WHAT TO WORK ON: Among the lines below, restate word for word only those from the line with "let batch := Z.min" through the line with "w_latest_poll_error_at := None;", with both end lines kept.

[Collected data entries]
────────────────

(* ===== verification/CoreIoWorker.v ===== *)
(** * The core I/O worker ([gateway/core_io_worker.py], [gateway/core_client.py])

    The thread that moves the HTTP traffic with the core off the gateway's main
    thread: a queue of events to post, with priorities, coalescing and a bound,
    and a queue of polled commands to run.

    An object in the queue is an event with its identity, since the code selects
    and removes with [id] and [is].  A post leaves the lock while the request is
    in flight: [arrivals] are the events other threads enqueue meanwhile.  Each
    reading of the monotonic clock is an argument, as is the transport's answer.
    [snapshot], which reads the counters, and the wake-up deadline of
    [_wait_for_work] are left out. *)
From stdpp Require Import pretty.
From S2P Require Import Prelude PyFloat BrokerUtils WireTime GatewayModels.
Local Open Scope Z_scope.

(** ** The client *)

(** [post_events]: what the transport answered, checked against the batch. *)
Definition post_events {A} (events : list A) (transport : res payload) : res payload :=
  let* _ := if (length events =? 0)%nat then Err (ValueError "events must not be empty") else Ok tt in
  let* _ := if (200 <? length events)%nat
            then Err (ValueError "events batch must contain at most 200 events") else Ok tt in
  let* response := transport in
  match jget "results" response with
  | Some (JList results) =>
      if (length results =? length events)%nat then Ok response
      else Err (RuntimeError "Core batch event response missing matching results list")
  | _ => Err (RuntimeError "Core batch event response missing matching results list")
  end.

(** ** The worker *)

Record queued := { q_id : nat; q_event : GatewayEvent }.

Record worker_config := {
  wc_command_limit : Z;
  wc_command_polling_enabled : bool;
  wc_event_posting_enabled : bool;
  wc_retry_sleep_sec : float;
  wc_coalesce_after_size : Z;
  wc_command_poll_interval_sec : float;
  wc_max_buffer_size : Z;
  wc_event_batch_size : Z;
  wc_market_batch_share : Z
}.

Definition CoreIoWorker_config (command_limit : Z) (command_polling_enabled event_posting_enabled : bool)
    (retry_sleep_sec : float) (coalesce_after_size : Z) (command_poll_interval_sec : float)
    (max_buffer_size event_batch_size market_batch_share : Z) : worker_config :=
  let batch := Z.min (Z.max event_batch_size 1) 200 in
  {| wc_command_limit := Z.max command_limit 1;
     wc_command_polling_enabled := command_polling_enabled;
     wc_event_posting_enabled := event_posting_enabled;
     wc_retry_sleep_sec := f_max retry_sleep_sec (f_lit 5 100);
     wc_coalesce_after_size := Z.max coalesce_after_size 1;
     wc_command_poll_interval_sec := f_max command_poll_interval_sec (f_lit 5 100);
     wc_max_buffer_size := Z.max max_buffer_size 1;
     wc_event_batch_size := batch;
     wc_market_batch_share := Z.min (Z.max market_batch_share 1) batch |}.

Record worker := {
  w_events : list queued;
  w_commands : list GatewayCommand;
  w_posted_count : Z;
  w_poll_count : Z;
  w_coalesced_count : Z;
  w_dropped_count : Z;
  w_last_error : string;
  w_latest_poll_at : option float;
  w_latest_poll_error_at : option float;
  w_latest_post_at : option float;
  w_next_post_retry_at : float;
  w_next_command_poll_at : float;
  w_consecutive_poll_error_count : Z;
  w_batch_post_count : Z;
  w_latest_batch_size : Z;
  w_last_successful_batch_fast : option bool;
  w_rejected_event_count : Z;
  w_consecutive_post_error_count : Z
}.

Definition new_worker : worker :=
  {| w_events := []; w_commands := []; w_posted_count := 0; w_poll_count := 0;
     w_coalesced_count := 0; w_dropped_count := 0; w_last_error := ""; w_latest_poll_at := None;
     w_latest_poll_error_at := None; w_latest_post_at := None; w_next_post_retry_at := f_zero;
     w_next_command_poll_at := f_zero; w_consecutive_poll_error_count := 0;
     w_batch_post_count := 0; w_latest_batch_size := 0; w_last_successful_batch_fast := None;
     w_rejected_event_count := 0; w_consecutive_post_error_count := 0 |}.

(** The queue with its counters of coalesced and dropped events. *)
Definition set_queue (events : list queued) (coalesced dropped : Z) (w : worker) : worker :=
  {| w_events := events; w_commands := w_commands w; w_posted_count := w_posted_count w;
     w_poll_count := w_poll_count w; w_coalesced_count := w_coalesced_count w + coalesced;
     w_dropped_count := w_dropped_count w + dropped; w_last_error := w_last_error w;
     w_latest_poll_at := w_latest_poll_at w; w_latest_poll_error_at := w_latest_poll_error_at w;
     w_latest_post_at := w_latest_post_at w; w_next_post_retry_at := w_next_post_retry_at w;
     w_next_command_poll_at := w_next_command_poll_at w;
     w_consecutive_poll_error_count := w_consecutive_poll_error_count w;
     w_batch_post_count := w_batch_post_count w; w_latest_batch_size := w_latest_batch_size w;
     w_last_successful_batch_fast := w_last_successful_batch_fast w;
     w_rejected_event_count := w_rejected_event_count w;
     w_consecutive_post_error_count := w_consecutive_post_error_count w |}.

Definition set_commands (commands : list GatewayCommand) (w : worker) : worker :=
  {| w_events := w_events w; w_commands := commands; w_posted_count := w_posted_count w;
     w_poll_count := w_poll_count w; w_coalesced_count := w_coalesced_count w;
     w_dropped_count := w_dropped_count w; w_last_error := w_last_error w;
     w_latest_poll_at := w_latest_poll_at w; w_latest_poll_error_at := w_latest_poll_error_at w;
     w_latest_post_at := w_latest_post_at w; w_next_post_retry_at := w_next_post_retry_at w;
     w_next_command_poll_at := w_next_command_poll_at w;
     w_consecutive_poll_error_count := w_consecutive_poll_error_count w;
     w_batch_post_count := w_batch_post_count w; w_latest_batch_size := w_latest_batch_size w;
     w_last_successful_batch_fast := w_last_successful_batch_fast w;
     w_rejected_event_count := w_rejected_event_count w;
     w_consecutive_post_error_count := w_consecutive_post_error_count w |}.

Definition set_next_command_poll_at (t : float) (w : worker) : worker :=
  {| w_events := w_events w; w_commands := w_commands w; w_posted_count := w_posted_count w;
     w_poll_count := w_poll_count w; w_coalesced_count := w_coalesced_count w;
     w_dropped_count := w_dropped_count w; w_last_error := w_last_error w;
     w_latest_poll_at := w_latest_poll_at w; w_latest_poll_error_at := w_latest_poll_error_at w;
     w_latest_post_at := w_latest_post_at w; w_next_post_retry_at := w_next_post_retry_at w;
     w_next_command_poll_at := t;
     w_consecutive_poll_error_count := w_consecutive_poll_error_count w;
     w_batch_post_count := w_batch_post_count w; w_latest_batch_size := w_latest_batch_size w;
     w_last_successful_batch_fast := w_last_successful_batch_fast w;
     w_rejected_event_count := w_rejected_event_count w;
     w_consecutive_post_error_count := w_consecutive_post_error_count w |}.

(** ** Kinds of events *)

Definition _COMMAND_CRITICAL_EVENT_TYPES : list string :=
  ["command_started"; "command_ack"; "command_failed"; "rate_limited"; "execution_event";
   "order_pre_ack"; "order_broker_unconfirmed"; "kiwoom_order_chejan"; "kiwoom_balance_chejan";
   "kiwoom_special_chejan"].
Definition _DROPPABLE_EVENT_TYPES : list string :=
  ["heartbeat"; "price_tick"; "quote_tick"; "market_index_tick"; "gateway_log"].
Definition _DROP_PROTECTED_EVENT_TYPES : list string :=
  ["command_started"; "command_ack"; "command_failed"; "rate_limited"; "tr_response";
   "execution_event"; "order_pre_ack"; "order_broker_unconfirmed"; "kiwoom_order_chejan";
   "kiwoom_balance_chejan"; "kiwoom_special_chejan"].
Definition _CORE_FAST_BATCH_EVENT_TYPES : list string := ["price_tick"; "condition_event"].

(** [str(event.event_type or "").strip().lower()]. *)
Definition kind (q : queued) : string := py_lower (py_strip (ge_event_type (q_event q))).

Definition _is_command_critical_event (q : queued) : bool :=
  mem (kind q) _COMMAND_CRITICAL_EVENT_TYPES.
Definition _is_droppable_event (q : queued) : bool := mem (kind q) _DROPPABLE_EVENT_TYPES.
Definition _is_drop_protected_event (q : queued) : bool :=
  mem (kind q) _DROP_PROTECTED_EVENT_TYPES.
Definition _is_core_fast_batch_event (q : queued) : bool :=
  mem (kind q) _CORE_FAST_BATCH_EVENT_TYPES.
Definition _is_priority_event (q : queued) : bool :=
  mem (kind q) ["heartbeat"; "market_index_tick"; "tr_response"].
Definition _is_market_refresh_event (q : queued) : bool :=
  mem (kind q) ["price_tick"; "quote_tick"; "market_index_tick"].

Section Worker.
Context (py_repr : json -> string) (cfg : worker_config).

Definition _coalescing_key (q : queued) : option (string * string) :=
  let p := ge_payload (q_event q) in
  let keyed code := if str_true code then Some (kind q, code) else None in
  if String.eqb (kind q) "heartbeat" then Some (kind q, ge_source (q_event q))
  else if mem (kind q) ["price_tick"; "quote_tick"]
  then keyed (py_strip (str_or_empty py_repr (jget "code" p)))
  else if String.eqb (kind q) "market_index_tick"
  then keyed (py_strip (str_or_empty py_repr (or_else (jget "index_code" p) (jget "code" p))))
  else None.

(** Two events with the same key, when they have one. *)
Definition same_key (q q' : queued) : bool :=
  match _coalescing_key q with
  | Some k => bool_decide (_coalescing_key q' = Some k)
  | None => false
  end.

(** ** Enqueueing *)

(** [del events[index]] for the first event satisfying [p], if there is one. *)
Fixpoint delete_first (p : queued -> bool) (l : list queued) : option (list queued) :=
  match l with
  | [] => None
  | q :: l' =>
      if p q then Some l'
      else match delete_first p l' with Some r => Some (q :: r) | None => None end
  end.

(** The same with the event replaced in its place. *)
Fixpoint replace_first (p : queued -> bool) (x : queued) (l : list queued) : option (list queued) :=
  match l with
  | [] => None
  | q :: l' =>
      if p q then Some (x :: l')
      else match replace_first p x l' with Some r => Some (q :: r) | None => None end
  end.

(** The index after the last command-critical event, and the insertion there. *)
Fixpoint after_critical (i at' : nat) (l : list queued) : nat :=
  match l with
  | [] => at'
  | q :: l' => after_critical (S i) (if _is_command_critical_event q then S i else at') l'
  end.
Definition _insert_after_command_critical (q : queued) (l : list queued) : list queued :=
  let at' := after_critical 0 0 l in take at' l ++ q :: drop at' l.

Fixpoint enforce_loop (fuel : nat) (l : list queued) (dropped : Z) : list queued * Z :=
  match fuel with
  | O => (l, dropped)
  | S fuel' =>
      if Z.of_nat (length l) <=? wc_max_buffer_size cfg then (l, dropped) else
      match delete_first _is_droppable_event l with
      | Some l' => enforce_loop fuel' l' (dropped + 1)
      | None =>
          match delete_first (fun q => negb (_is_drop_protected_event q)) l with
          | Some l' => enforce_loop fuel' l' (dropped + 1)
          | None => (l, dropped)
          end
      end
  end.

(** Each round shortens the queue, so its length is fuel enough. *)
Definition _enforce_buffer_limit (w : worker) : worker :=
  let (l, dropped) := enforce_loop (S (length (w_events w))) (w_events w) 0 in
  set_queue l 0 dropped w.

Definition _enqueue_command_critical_event (q : queued) (w : worker) : worker :=
  set_queue (_insert_after_command_critical q (w_events w)) 0 0 w.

────────────────

WRITTEN ANSWER:
  let batch := Z.min (Z.max event_batch_size 1) 200 in
  {| wc_command_limit := Z.max command_limit 1;
     wc_command_polling_enabled := command_polling_enabled;
     wc_event_posting_enabled := event_posting_enabled;
     wc_retry_sleep_sec := f_max retry_sleep_sec (f_lit 5 100);
     wc_coalesce_after_size := Z.max coalesce_after_size 1;
     wc_command_poll_interval_sec := f_max command_poll_interval_sec (f_lit 5 100);
     wc_max_buffer_size := Z.max max_buffer_size 1;
     wc_event_batch_size := batch;
     wc_market_batch_share := Z.min (Z.max market_batch_share 1) batch |}.

Record worker := {
  w_events : list queued;
  w_commands : list GatewayCommand;
  w_posted_count : Z;
  w_poll_count : Z;
  w_coalesced_count : Z;
  w_dropped_count : Z;
  w_last_error : string;
  w_latest_poll_at : option float;
  w_latest_poll_error_at : option float;
  w_latest_post_at : option float;
  w_next_post_retry_at : float;
  w_next_command_poll_at : float;
  w_consecutive_poll_error_count : Z;
  w_batch_post_count : Z;
  w_latest_batch_size : Z;
  w_last_successful_batch_fast : option bool;
  w_rejected_event_count : Z;
  w_consecutive_post_error_count : Z
}.

Definition new_worker : worker :=
  {| w_events := []; w_commands := []; w_posted_count := 0; w_poll_count := 0;
     w_coalesced_count := 0; w_dropped_count := 0; w_last_error := ""; w_latest_poll_at := None;
     w_latest_poll_error_at := None; w_latest_post_at := None; w_next_post_retry_at := f_zero;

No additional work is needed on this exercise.